Peripheral CD8+ T cell tolerance is a checkpoint in both autoimmune disease and anti-cancer immunity. Despite its importance, the relationship between tolerance-induced states and other CD8+ T cell differentiation states remains unclear. Using flow cytometric phenotyping, single-cell RNA sequencing (scRNA-seq), and chromatin accessibility profiling, we demonstrated that in vivo peripheral tolerance to a self-antigen triggered a fundamentally distinct differentiation state separate from exhaustion, memory, and functional effector cells but analogous to cells defectively primed against tumors. Tolerant cells diverged early and progressively from effector cells, adopting a transcriptionally and epigenetically distinct state within 60 h of antigen encounter.
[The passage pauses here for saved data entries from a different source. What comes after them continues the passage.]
(* ===== verification/Umalloc.v ===== *)
(** * The user-level memory allocator

    Models [src/xv6/umalloc.c], the allocator of Kernighan and Ritchie, over the
    byte memory of a process: a circular list of free blocks threaded through
    their headers, each block a whole number of 8-byte units, the first of them
    its header.  [usbrk] is the system call as the process sees it
    ([src/xv6/sysproc.c]).  The loops go around the list at most
    once, or in [malloc] twice, the second time after the heap grew, and the list
    has fewer nodes than there are units below the break. *)

From S2P Require Import Prelude Mem Mmu.
Local Open Scope Z_scope.

(** The memory of the process, [freep], and the end of its memory. *)
Record ust := mkust { umem : mem; freep : Z; brk : Z }.
Definition set_umem (m : mem) (s : ust) : ust := mkust m (freep s) (brk s).
Definition set_freep (v : Z) (s : ust) : ust := mkust (umem s) v (brk s).

(** [sizeof(Header)], [p->s.ptr], [p->s.size], [p + n]. *)
Definition HDR : Z := 8.
Definition hptr (m : mem) (p : Z) : Z := ld32 m p.
Definition hsize (m : mem) (p : Z) : Z := ld32 m (p + 4).
Definition hadd (p n : Z) : Z := u32 (p + HDR * n).
Definition set_hptr (p v : Z) : M ust unit := modify (fun s => set_umem (st32 (umem s) p v) s).
Definition set_hsize (p v : Z) : M ust unit := modify (fun s => set_umem (st32 (umem s) (p + 4) v) s).

(** [sys_sbrk]: memory that is given back reads as zero when it is used again. *)
Definition usbrk (n : Z) : M ust Z :=
  s <- get ;;
  let new := u32 (brk s + n) in
  if n <? 0 then
    if (if new >=? brk s then brk s else new) =? 0 then ret (u32 (-1))
    else
      put (mkust (filter (fun x => ~ (PGROUNDDOWN new <= fst x < PGROUNDUP (brk s))) (umem s)) (freep s) new) ;;;
      ret (brk s)
  else put (mkust (umem s) (freep s) new) ;;; ret (brk s).

(** Bound on the length of the free list. *)
Definition heap_fuel (s : ust) : nat := (Z.to_nat (brk s / HDR) + 2)%nat.

(** The [for] loop of [free]. *)
Fixpoint free_find (fuel : nat) (m : mem) (bp p : Z) : outcome Z :=
  match fuel with
  | O => NoFuel
  | S f =>
      if (bp >? p) && (bp <? hptr m p) then Ret p
      else if (p >=? hptr m p) && ((bp >? p) || (bp <? hptr m p)) then Ret p
      else free_find f m bp (hptr m p)
  end.

Definition free_ (ap : Z) : M ust unit :=
  let bp := u32 (ap - HDR) in
  p <- (fun s => match free_find (heap_fuel s) (umem s) bp (freep s) with
                 | Ret p => Ret (p, s)
                 | Panic e => Panic e
                 | NoFuel => NoFuel
                 end) ;;
  m <- gets umem ;;
  (if hadd bp (hsize m bp) =? hptr m p then
     set_hsize bp (u32 (hsize m bp + hsize m (hptr m p))) ;;;
     m <- gets umem ;;
     set_hptr bp (hptr m (hptr m p))
   else set_hptr bp (hptr m p)) ;;;
  m <- gets umem ;;
  (if hadd p (hsize m p) =? bp then
     set_hsize p (u32 (hsize m p + hsize m bp)) ;;;
     m <- gets umem ;;
     set_hptr p (hptr m bp)
   else set_hptr p bp) ;;;
  modify (set_freep p).

Definition morecore (nu : Z) : M ust Z :=
  let nu := if nu <? 4096 then 4096 else nu in
  p <- usbrk (s32 (nu * HDR)) ;;
  if p =? u32 (-1) then ret 0
  else
    set_hsize p nu ;;;
    free_ (hadd p 1) ;;;
    gets freep.

(** [(nbytes + sizeof(Header) - 1)/sizeof(Header) + 1] *)
Definition nunits_for (nbytes : Z) : Z := u32 (nbytes + HDR - 1) / HDR + 1.

(** The block at [p], found big enough, with predecessor [prevp]. *)
Definition malloc_take (nunits prevp p : Z) : M ust Z :=
  m <- gets umem ;;
  p <- (if hsize m p =? nunits then set_hptr prevp (hptr m p) ;;; ret p
        else
          set_hsize p (u32 (hsize m p - nunits)) ;;;
          m <- gets umem ;;
          let p := hadd p (hsize m p) in
          set_hsize p nunits ;;;
          ret p) ;;
  modify (set_freep prevp) ;;;
  ret (hadd p 1).

Fixpoint malloc_loop (fuel : nat) (nunits prevp p : Z) : M ust Z :=
  match fuel with
  | O => nofuel
  | S f =>
      s <- get ;;
      if hsize (umem s) p >=? nunits then malloc_take nunits prevp p
      else if p =? freep s then
        p <- morecore nunits ;;
        if p =? 0 then ret 0
        else m <- gets umem ;; malloc_loop f nunits p (hptr m p)
      else malloc_loop f nunits p (hptr (umem s) p)
  end.

Section Malloc.
(** The address of the variable [base]. *)
Context (base : Z).

Definition malloc (nbytes : Z) : M ust Z :=
  let nunits := nunits_for nbytes in
  f <- gets freep ;;
  prevp <- (if f =? 0 then
              set_hptr base base ;;; modify (set_freep base) ;;;
              set_hsize base 0 ;;; ret base
            else ret f) ;;
  s <- get ;;
  malloc_loop (2 * heap_fuel s + Z.to_nat (Z.max nunits 4096)) nunits prevp (hptr (umem s) prevp).
End Malloc.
Breaching tolerance required the synergistic actions of strong T cell receptor (TCR) signaling and inflammation, which cooperatively induced gene modules that enhanced protein translation. Weak TCR signaling during bystander infection failed to breach tolerance due to the uncoupling of effector gene expression from protein translation. Thus, tolerance engages a distinct differentiation trajectory enforced by protein translation defects. [Display omitted] •CD8+ T cell tolerance induces a transcriptionally and epigenetically distinct state•Tolerant cells diverge early and progressively from effector cells•Tolerant cells resemble stem-like cells from tumor-draining lymph nodes•Up-regulation of protein translation by antigen and inflammation overrides tolerance Steady-state antigen recognition triggers tolerant CD8+ T cell states that restrain autoimmunity and limit anti-cancer immunity. The relationship between tolerant states and other differentiation states remains unclear. Van Der Byl et al. demonstrate that tolerance triggers a transcriptionally and epigenetically distinct differentiation trajectory. The synergistic actions of strong TCR signaling and inflammation are required to override the tolerance checkpoint.